Monday, November 28, 2011

Learning to Write Code

Learning to write code was one of the most exciting, and yet intimidating, challenges that I've faced in library systems work. Not only are there many languages out there in which to write code, all with strong and weak points in specific contexts, but each language is a large entity to grasp. I think it is somewhat important to note that two separate challenges exist. One is the process of designing the logic, which is on the whole independent of the programming language and the other is the writing of the script - that is, embodying the logic in a specific programming language.

In addition, once one becomes familiar with one language, there are many concepts and practices which are transferable to other languages. There are subtle syntax nuances, however, that make each way of writing something unique. A very basic example is the "if....elseif.....else" structure of PHP. In JavaScript "elseif" becomes "else if" whereas in Python it becomes "elif". But once you remember that, you proceed in the same manner in each language.

I use a variety of resources to learn a language, typically using them as references. Most languages have a web site with a user guide/manual, like PHP's This is the primary authority. Then tutorial-based web sites such as are very handy. Formal books are diverse. My favorites are usually published by O'Reilly, a publisher with which I became familiar during my MLIS studies, as some of my texts were their work. Lastly, on specific issues I frequently conduct internet searches and often end up reading discussion forums where practitioners help each other online. My preferred forum is

As I said before, knowing where to find the answers is key.

The MLIS and Preparation for a Systems Role

A few years ago when I earned that golden ticket, the Master of Library and Information Science degree, I knew next to nothing about programming, web design, and relational databases. These are the three areas into which I was thrown at the outset of my career. My MLIS program offered very little at all to prepare me. I took one mandatory and one elective course related to computer technology.

The mandatory course was an overview of computers in libraries, with a very basic web design component. This introduction to HTML got me drooling. I took the elective course which involved more advanced HTML projects and the use of CSS. I motored through that course and did just about all the assignments before the semester was half way through. I was hooked on web design then.

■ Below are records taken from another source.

(** [sched_broadcast_on(&pf->pf_waitq)] *)
Definition broadcast_pf (pf : Z) : K unit :=
  let* x := get_pf pf in
  set_pf pf (pf_set_waitq []) ;;
  let* q := gets pf_runq in
  modify (up_runq (q ++ pf_waitq x)).

(** ** The functions *)
Definition pframe_init : K unit :=
  modify (up_pinned 0 []) ;;
  modify (up_alloc 0 []) ;;
  modify (up_hash (fun _ => replicate (Z.to_nat PF_HASH_SIZE) [])) ;;
  let* n := on_pages page_free_count in
  modify (up_limits 0 (Z.shiftr n 1)) ;;
  modify (up_waitq []).

(** The frame of the chain with the given identity. *)
Fixpoint find_chain (o pagenum : Z) (chain : list Z) : K (option Z) :=
  match chain with
  | [] => ret None
  | pf :: chain =>
      let* x := get_pf pf in
      if bool_decide (pf_obj x = Some o) && (pagenum =? pf_pagenum x) then ret (Some pf)
      else find_chain o pagenum chain
  end.

Definition pframe_get_resident (o pagenum : Z) : K (option Z) :=
  let* h := gets pframe_hash in
  let* chain := deref (h !! Z.to_nat (hash_page o pagenum)) in
  let* r := find_chain o pagenum chain in
  match r with
  | None => ret None
  | Some pf =>
      let* x := get_pf pf in
      (if negb (pframe_is_pinned x) then
         remove_link pf ;;
         let* a := gets alloc_list in
         let* n := gets nallocated in
         modify (up_alloc n (a ++ [pf]))
       else ret tt) ;;
      ret (Some pf)
  end.

Definition pframe_alloc (o pagenum : Z) : K (option Z) :=
  let* r := slab_alloc in
  match r with
  | None => ret None
  | Some pf =>
      let* a := on_pages page_alloc in
      match a with
      | None => ret None
      | Some addr =>
          let* n := gets nallocated in
          let* l := gets alloc_list in
          modify (up_alloc (n + 1) (l ++ [pf])) ;;
          modify (up_frames <[pf := Pframe (Some o) pagenum addr 0 [] 0]>) ;;
          insert_hash o pagenum pf ;;
          mmo_ref o ;;
          set_obj o (fun y => mo_set_res (mmo_nrespages y + 1) (mmo_respages y) y) ;;
          set_obj o (fun y => mo_set_res (mmo_nrespages y) (pf :: mmo_respages y) y) ;;
          ret (Some pf)
      end
  end.

Definition pframe_fill (pf : Z) : K Z :=
  set_pf pf pframe_set_busy ;;
  let* x := get_pf pf in
  let* o := deref (pf_obj x) in
  let* r := on_world (mmo_fillpage o x) in
  set_pf pf pframe_clear_busy ;;
  broadcast_pf pf ;;
  ret r.

(** Stubs: they print a message.  [*result] keeps its value. *)
Definition pframe_get (o pagenum : Z) (result : option Z) : K (Z * option Z) := ret (0, result).
Definition pframe_pin (pf : Z) : K unit := ret tt.
Definition pframe_unpin (pf : Z) : K unit := ret tt.

Definition pframe_lookup (o pagenum forwrite : Z) : K (Z * option Z) := mmo_lookuppage o pagenum forwrite.
Lemma flush_clean_run fuel o l s0 : writes_succeed -> ok s0 -> NoDup l -> (forall y, mmobjs s0 !! o = Some y -> mmo_respages y = l) ->
  is_Some (mmobjs s0 !! o) -> (forall pf, pf ∈ l -> pf ∈ alloc_list s0) ->
  forall s, flushing o l s0 s -> (dirty_in s l < fuel)%nat ->
  exists s', flush_clean fuel o s = Done tt s' /\ flushing o l s0 s' /\ forall pf, pf ∈ l -> dirty_at s' pf = false.
Proof.
  intros Hw Hs0 Hnd Hl [y Hy] Hal. induction fuel as [|fuel IH]; intros s Hf Hlt; [lia|]. cbn [flush_clean].
  pose proof Hf as [F1 F2 F3 F4 F5 F6]. pose proof Hy as Hy1. rewrite <- (wr_objs _ _ F3) in Hy1. krun (get_obj_run s o y Hy1). rewrite (Hl y Hy).
  assert (forall pf, pf ∈ l -> is_Some (pframes s !! pf)) as Hfr.
  { intros pf Hpf. apply (k_dom _ _ _ F1), elem_of_app. left. rewrite (wr_alloc _ _ F3). by apply Hal. }
  destruct (flush_pass_run s l Hfr) as [[Hcl E]|(pf & Hin & Hd & E)].
  { krun E. by exists s. }
  assert (pf ∈ alloc_list s) as Ha by (rewrite (wr_alloc _ _ F3); by apply Hal).
  destruct (clean_one L g s pf F1 F2 Ha Hd) as (o' & x & r & w & s1 & Hxo & Hx & Ew & _ & Ec & Hw1 & Hs1 & Hi1 & Hwr & Hd1 & Hq).
  destruct (Hw o' (pframe_set_busy (pframe_clear_dirty x)) (pf_world s) Hxo) as [w' Ew']. rewrite Ew in Ew'. injection Ew' as -> ->.
  assert (o' = o) as ->.
  { rewrite <- (Hl y Hy) in Hin. apply (k_res _ _ _ F1 o y Hy1) in Hin as [n (x' & Hx' & Ho' & _)%ident_frame]. congruence. }
  unfold bind at 1. rewrite E. krun Ec. unfold ret. apply IH; [by eapply flushing_step|].
  pose proof (dirty_in_less s s1 l pf Hnd Hin Hd Hd1 (fun q Hne => dirty_same _ _ _ (Hq q Hne))). lia.
Qed.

It's good to see that several MLIS programs are now introducing increased technology courses to prepare people for this dynamic area of librarianship. I wonder if such a specialization as a Systems Librarian track exists yet or whether we still rely on people with computing degrees to enter librarianship.


I've been reading that oh-so-appropriate book, The Accidental Systems Librarian, by Rachel Singer Gordon. One area which the book addresses and which really peaked my interest, somewhat defines my challenge, and helps guide my learning, is that of competencies. There's so much to deal with.
  • Hardware, software, and the sundry appendages to library computers - especially when the library is struggling to update them in a timely manner - seem to need continuous attention.
  • The library web server and all services upon it need maintaining and keeping up to date. New services must be configured.
  • The library proxy server must be maintained to facilitate remote access to subscription resources.
  • Third party services must be maintained and configured, such as the ILS and other subscription tools like the Journal A-to-Z list, discovery service, and link resolver.
  • Multiple programming languages must be learned to create original solutions or to customize existing services.
  • Network and firewall issues, some of which are in the hands of the IT department, must be overcome.
  • Collaboration with library colleagues who may understand little about systems and who only know what it is that they want to get done without knowing if/how it can be accomplished.
There's a lot to cover and none of it stands still. It's always changing. I think it's more important to know how/where to find answers rather than to try to have all the answers memorized. Solutions need to be as efficient and future-proof as possible.

Not the beginning!

This is not the beginning of my journey in systems librarianship. It began when I landed my first job as a librarian and one third of my role was to begin learning code to be able to assist the Systems Librarian with routine systems chores. Or did it? Perhaps it began when I was in my early teens with a Commodore 64 and, using Basic, I wrote short scripts to provide my younger sister with computer-based stories or math games. Little did I realize that when I volunteered in my high school library and spent free time writing short scripts to animate, multi-colorate, and nauseate a welcome message on a library computer, that I had sailed prophetically close to my future career! Either way, it was not part of a grand scheme of mine. Just as becoming a librarian was a quiet realization that the library career matched well with the logical mind with which I am equipped, moving into library systems was an equally logical step.

I love programming. I enjoy the learn-as-you-go self-education that comes with learning various programming languages. Much like learning a foreign language, I have experienced the plateaus where it seems hard to proceed upon the upward journey. I have enjoyed the revelations which open up new possibilities and applications of what I've learned. I love this creative outlet. I revel in developing coded solutions to library problems.

My goal is to achieve a Systems Librarian/Head of Library Systems role in which I can support the library's ever-increasing dependence on technology for the ongoing success of library functions. As my knowledge grows, I look forward to helping train those whom I supervise and to equipping them for success in their roles.